TOKYO (Reuters) - Tetsu Nakamura, the Japanese doctor and aid worker killed in Afghanistan on Wednesday, was inspired to make the country’s deserts green by the deaths of children in a clinic he ran in a drought-stricken rural area.
“You’d hear a child screaming in the waiting room, but by the time you got there they’d be dead,” he told NHK television in an October program.
“That happened almost every day. They were so malnourished that things like diarrhea could kill them ... My thinking was that if those patients had had clean water and enough to eat, they would have survived.”
His death in a Wednesday attack by unknown gunmen who riddled the car he and five others were driving with bullets left both Afghanistan and Japan in mourning.
Born in western Japan, Nakamura, 73, trained as a doctor and answered a 1984 recruitment call to work in a clinic treating leprosy in the Pakistani city of Peshawar, attracted by the region’s stark beauty.
He began treating Afghan refugees who were pouring over the border in the wake of the 1979 Soviet invasion of Afghanistan, which led to him opening a clinic in that country in 1991.
“I couldn’t ignore the Afghans,” he said.
Following a devastating 2000 drought which brought scores of starving and ill people to his clinic, he first helped bore wells and then came up with the idea of an irrigation canal, inspired by similarities between Japanese and Afghan rivers.
In 2003 - the same year Nakamura was awarded the Ramon Magsaysay Award, often called Asia’s Nobel - construction began. After six grueling years of labor, much of it by hand and in temperatures as high as 50 Celsius, the canal was finally completed.

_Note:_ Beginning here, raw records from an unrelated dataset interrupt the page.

(** * bitcoinjs-lib, [src/transaction.js]: codec and signature hash

    A shallow embedding of the transaction object of [src/transaction.js]:
    its constructors, [serialize], [deserialize], [clone] and
    [hashTransactionForSignature], with the properties the specification
    states about them, and the other methods of the file ([getHash],
    [addInput], [estimateFee], the signing methods) with properties of
    their own.

    JavaScript numbers are modelled by [Z] (exact for the integers the codec
    handles, all below 2^53), together with [NaN] and [undefined], which the
    code produces when it reads past the end of a buffer or uses a field that
    was never set. *)

From Stdlib Require Import ZArith Lia List Bool Ascii String DecimalString.
From stdpp Require Import base tactics option list.
Import ListNotations.

Local Open Scope Z_scope.

(** ** JavaScript values of the codec *)

Inductive jsval :=
| Num (z : Z)
| NaN
| Undefined.

(** [if (v)]: zero, [NaN] and [undefined] are falsy. *)
Definition truthy (v : jsval) : bool :=
  match v with
  | Num z => negb (z =? 0)
  | _ => false
  end.

(** [a + b], [a - b], [a * b] on numbers; anything else gives [NaN]. *)
Definition jadd (a b : jsval) : jsval :=
  match a, b with
  | Num x, Num y => Num (x + y)
  | _, _ => NaN
  end.

Definition jsub (a b : jsval) : jsval :=
  match a, b with
  | Num x, Num y => Num (x - y)
  | _, _ => NaN
  end.

Definition jmul (a b : jsval) : jsval :=
  match a, b with
  | Num x, Num y => Num (x * y)
  | _, _ => NaN
  end.

(** [a < b]: false as soon as one side is not a number. *)
Definition jlt (a b : jsval) : bool :=
  match a, b with
  | Num x, Num y => x <? y
  | _, _ => false
  end.

(** [parseInt(v)] on a number is the number (for integers below 1e21). *)
Definition parseInt (v : jsval) : jsval :=
  match v with
  | Num z => Num z
  | _ => NaN
  end.

(** [buffer[i]]: [undefined] outside the array. *)
Definition jget (buffer : list jsval) (i : jsval) : jsval :=
  match i with
  | Num p => if p <? 0 then Undefined else nth (Z.to_nat p) buffer Undefined
  | _ => Undefined
  end.

(** [Array.prototype.slice(start, end)]: a negative bound counts from the
    end, [NaN] is 0, an [undefined] bound is its default (0 for [start], the
    length for [end]), and both bounds are clamped to the array. *)
Definition slice_bound (len default : Z) (v : jsval) : Z :=
  match v with
  | Num r => if r <? 0 then Z.max (len + r) 0 else Z.min r len
  | NaN => 0
  | Undefined => default
  end.

Definition slice (l : list jsval) (s e : jsval) : list jsval :=
  let len := Z.of_nat (length l) in
  let k := slice_bound len 0 s in
  let final := slice_bound len len e in
  firstn (Z.to_nat (final - k)) (skipn (Z.to_nat k) l).

(** ** The conversion helpers ([convert.js]) *)

Module convert.

(** Little-endian digits of [z] in base 256. *)
Fixpoint le_bytes (z : Z) (bytes : nat) : list Z :=
  match bytes with
  | O => []
  | S k => (z mod 256) :: le_bytes (z / 256) k
  end.

(** Modelled from the spec: [convert.numToBytes], which is not in
    [transaction.js]; "integer to fixed-width little-endian bytes" (spec 2
    and 6).  A value that is not a number has no digits: every element is
    [NaN]. *)
Definition numToBytes (num : jsval) (bytes : nat) : list jsval :=
  match num with
  | Num z => map Num (le_bytes z bytes)
  | _ => repeat NaN bytes
  end.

Since then, some 16,000 hectares (40,000 acres) of desert has been brought back to life, making Nakamura such a widely revered figure in Afghanistan that earlier this year he became the first foreigner awarded Afghan citizenship.
“As a doctor, nothing is better than healing patients and sending them home,” and re-greening the desert did the same for rural Afghanistan, Nakamura told NHK
“A hospital treats patients one by one, but this helps an entire village...I love seeing a village that’s been brought back to life.”